“QR,” as “Quick Response” technology is referred to, has been around in Japan ever since the technology was first created by the Japanese corporation Denso-Wave, back in 1994. It is simply a bar code that delivers an arsenal of information to a device that can scan it. Surprisingly, while Japan has been immersed in it for the last 16 years, we are just now starting to see a “QR” phenomenon in the US. As it turns out, mobile phones are the perfect scanner for QR.
If this catches on in the US, beyond only elite tech gatherings, the possibilities for corporate communication seem endless. On a practical level, QR code can instantly deliver contact information to a phone with a simple scan, direct mobile browsers to websites, or display phone numbers that can be instantly dialed. The more sophisticated codes can automate social media following or access cloud software.

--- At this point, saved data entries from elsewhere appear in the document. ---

Lemma newline_shown d s : shows d s -> shown newline d (next_row (column_count d) s).
Proof.
  intros Hs. pose proof (shows_lengths d s Hs) as [Hw Hl]. destruct Hs as [Hc Hn Hcells Hws Hr Hcc Hcr Hsc Hac Har].
  unfold shown, newline, next_row. munfold_goal. rewrite Hr. rewrite Hcr, add64_small by nia. cbn [put_cursor row_count cursor_row].
  destruct (Z.leb_spec (row_count d) (at_row s + 1)) as [Hge|Hlt].
  - rewrite (proj2 (Z.ltb_ge _ _)) by done. rewrite scroll_up_run by (cbn; try done; lia).
    eexists. split; [reflexivity|]. split; [|done]. cbn. destruct (rows s) as [|r rs] eqn:Ers; [unfold lenZ in Hr; cbn in Hr; lia|].
    apply Forall_cons in Hws as [Hr0 Hws]. split; cbn; try done; try lia.
    + rewrite Hcells, concat_app. cbn. rewrite app_nil_r. f_equal. unfold lenZ in Hr0. by rewrite drop_app_length' by lia.
    + apply Forall_app. split; [done|]. constructor; [|done]. unfold blank_row. apply lenZ_replicate. lia.
    + rewrite lenZ_app. unfold lenZ in *. cbn in *. lia.
    + congruence.
  - rewrite (proj2 (Z.ltb_lt _ _)) by done. eexists. split; [reflexivity|]. split; [|done]. split; cbn; try done; lia.
Qed.
Lemma put_at_shows d s column row cell : shows d s -> 0 <= column < column_count d -> 0 <= row < row_count d ->
  store_cell (row * column_count d + column) cell (put_cursor column row d) =
    (set_cells (<[Z.to_nat (row * column_count d + column) := cell]> (cells d)) (put_cursor column row d), Ok tt) /\
  shows (set_cells (<[Z.to_nat (row * column_count d + column) := cell]> (cells d)) (put_cursor column row d)) (put_at column row cell s).
Proof.
  intros Hs Hcol Hrow. pose proof (shows_lengths d s Hs) as [Hw Hl]. destruct Hs as [Hc Hn Hcells Hws Hr Hcc Hcr Hsc Hac Har].
  split; [done|]. split; cbn; try done.
  - rewrite Hcells. rewrite <- (concat_insert (Z.to_nat (column_count d))) by (done || lia). f_equal. nia.
  - apply Forall_alter; [done|]. intros r _ Hlr. unfold lenZ in *. by rewrite length_insert.
  - unfold lenZ in *. by rewrite length_alter.
Qed.
Lemma put_at_here d s : shows d s -> put_cursor (at_column s) (at_row s) d = d.
Proof. intros Hs. rewrite <- (shows_column d s Hs), <- (shows_row d s Hs). by destruct d. Qed.

Lemma put_printable_shown d s c : shows d s -> shown (put_printable c) d (type_char (column_count d) c s).
Proof.
  intros Hs. pose proof Hs as [Hc Hn Hcells Hws Hr Hcc Hcr Hsc Hac Har]. unfold shown, put_printable, type_char. munfold_goal.
  rewrite cell_index_ok by (rewrite ?Hcc, ?Hcr; done). rewrite Hcc, Hcr.
  destruct (put_at_shows d s (at_column s) (at_row s) (mkCell c TERMINAL_DEFAULT_ATTRIBUTE) Hs Hac Har) as [E Hs'].
  rewrite (put_at_here d s Hs) in E, Hs'. rewrite E. set (d' := set_cells _ d) in *. set (s' := put_at _ _ _ s) in *.
  unfold advance_cursor_after_put. munfold_goal. cbn [put_cursor cursor_column column_count].
  change (cursor_column d') with (cursor_column d). rewrite Hcc, add64_small by nia. change (at_column s') with (at_column s).
  change (column_count d') with (column_count d). destruct (Z.leb_spec (column_count d) (at_column s + 1)).
  - rewrite (proj2 (Z.ltb_ge _ _)) by done.
    change (newline (put_cursor (at_column s + 1) (cursor_row d') d')) with (newline d').
    apply (newline_shown d' s' Hs').
  - rewrite (proj2 (Z.ltb_lt _ _)) by done. eexists. split; [reflexivity|]. split; [|done].
    destruct Hs'. split; cbn in *; try done. lia.
Qed.
Lemma erase_previous_cell_shown d s : shows d s -> shown erase_previous_cell d (rub_out (column_count d) s).
Proof.
  intros Hs. pose proof Hs as [Hc Hn Hcells Hws Hr Hcc Hcr Hsc Hac Har]. unfold shown, erase_previous_cell, rub_out. munfold_goal.
  rewrite Hcc, Hcr. destruct (Z.eqb_spec (at_column s) 0) as [E0|Hne]; cbn [andb].
  - destruct (Z.eqb_spec (at_row s) 0); [by exists d|]. rewrite !sub64_small by nia.
    change (cell_index ?a ?b (put_cursor ?x ?y d)) with (cell_index a b d). cbn [put_cursor cursor_column cursor_row].
    rewrite cell_index_ok by lia.
    destruct (put_at_shows d s (column_count d - 1) (at_row s - 1) blank_cell Hs) as [-> Hs']; [lia..|].
    eexists. split; [reflexivity|]. by split.
  - rewrite !sub64_small by nia. change (cell_index ?a ?b (put_cursor ?x ?y d)) with (cell_index a b d).
    cbn [put_cursor cursor_column cursor_row]. rewrite cell_index_ok by lia.
    destruct (put_at_shows d s (at_column s - 1) (at_row s) blank_cell Hs) as [-> Hs']; [lia..|].
    eexists. split; [reflexivity|]. by split.
Qed.
Lemma write_char_shown d s c : shows d s -> shown (write_char c) d (show_char (column_count d) s c).
Proof.
  intros Hs. unfold write_char, show_char, is_backspace. destruct (c =? _); [by apply newline_shown|].
  destruct (c =? _); [|destruct (_ || _); [by apply erase_previous_cell_shown|by apply put_printable_shown]].
  eexists. split; [reflexivity|]. split; [|done]. destruct Hs. split; cbn; try done; lia.
Qed.
Lemma write_string_shown text : forall d s, shows d s -> shown (write_string text) d (foldl (show_char (column_count d)) s text).
Proof.
  induction text as [|c text IH]; intros d s Hs; [by exists d|]. unfold write_string in *. cbn [for_each foldl].
  destruct (write_char_shown d s c Hs) as (d1 & E1 & Hs1 & Hc1 & Hr1). destruct (IH d1 _ Hs1) as (d2 & E2 & Hs2 & Hc2 & Hr2).
  exists d2. munfold_goal. rewrite E1, E2. rewrite Hc1 in Hs2. split; [done|]. split; [done|]. split; congruence.
Qed.

Lemma make_display_shows columns n d : 0 <= columns -> 0 <= n -> make_display columns n = Ok d -> shows d (blank_screen columns n).
Proof.
  intros Hc Hn. unfold make_display, checked_text_display_cell_count. munfold_goal.
  destruct (Z.eqb_spec columns 0); [done|]. destruct (Z.eqb_spec n 0); [done|]. cbn [orb].
  destruct (Z.ltb_spec ((W64 - 1) / n) columns) as [|Hle]; [done|]. intros [= <-].
  assert (columns * n <= W64 - 1) by (pose proof (Z.mul_div_le (W64 - 1) n ltac:(lia)); nia).
  unfold mul64. rewrite wrap64_small by (unfold u64; nia). split; cbn; try done; try lia.
  - unfold blank_row. rewrite Z2Nat.inj_mul by lia. clear. rewrite Nat.mul_comm. induction (Z.to_nat n) as [|m IH]; [done|].
    cbn. by rewrite replicate_add, IH.
  - apply Forall_replicate. unfold blank_row. apply lenZ_replicate. lia.
  - apply lenZ_replicate. lia.
Qed.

For starters, companies can instantly tap this trend by putting QR into the social media activities, whether on blog posts, Facebook walls or websites. Beyond that, brick and mortar businesses, especially, have an opportunity to take advantage of this by offering special deals, access to specific (and hidden) microsites, or by setting up social media networking protocols into QR code. These are only a few ways of bringing offline marketing into the online world.

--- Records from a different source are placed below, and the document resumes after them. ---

(* ===== verification/AddressSpace.v ===== *)
(** * Address spaces

    Models src/os/mm/address_space.cpp: a root page table with the arena its tables come from, on a
    memory bus shared with everything else, which is threaded next to the space.  Mapping goes through
    the builder of PageTable.v; an address space is shown to refine a finite map from pages to frames
    and permissions. *)

From S2P Require Import Prelude Logic Common PhysicalMemory MemoryBus Paging PageTable Page CpuState.

(** ** Data *)

(* [include/mnos/os/mm/address_space.hpp] [AddressSpace] *)
Record AddressSpace : Set := mkSpace {
  space_root : Z;
  space_initial_next : Z;
  space_next : Z;
  space_end : Z;
}.
Definition set_space_next (next : Z) (s : AddressSpace) : AddressSpace :=
  mkSpace (space_root s) (space_initial_next s) next (space_end s).

(* [src/os/mm/address_space.cpp] [range_exceeds_address_space] *)
Definition range_exceeds_address_space (start_address byte_count : Z) : bool :=
  sub64 (W64 - 1) (sub64 byte_count 1) <? start_address.
(** Both overloads, for virtual and for physical addresses. *)
(* [src/os/mm/address_space.cpp] [AddressSpace::require_page_aligned] *)
Definition require_page_aligned (address : Z) : res unit :=
  if negb (is_page_aligned address) then Throw invalid_argument else Ok tt.
(* [src/os/mm/address_space.cpp] [AddressSpace::require_page_multiple] *)
Definition require_page_multiple (byte_count : Z) : res unit :=
  if byte_count =? 0 then Throw invalid_argument
  else if negb (is_page_aligned byte_count) then Throw invalid_argument
  else Ok tt.
(* [src/os/mm/address_space.cpp] [AddressSpace::has_available_table_pages] *)
Definition has_available_table_pages (s : AddressSpace) : bool := space_next s <? space_end s.

(** ** Operations *)

Section address_space.
Context {B : Type} `{MemoryBus B}.
Abbreviation SM A := (M (AddressSpace * B) A).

Other practical applications can include putting QR code on business cards for easy networking at trade shows, setting up QR code “bread crumbs” throughout a community leading consumers to store locations, or simply using it on products or storefronts so buyers can “like it” on Facebook in real time.
To begin messing around with this, search for “QR” in your smart phone application directory and read this blog again, but through the QR code. Or better yet, go to Kaywa and start making your own QR codes for free.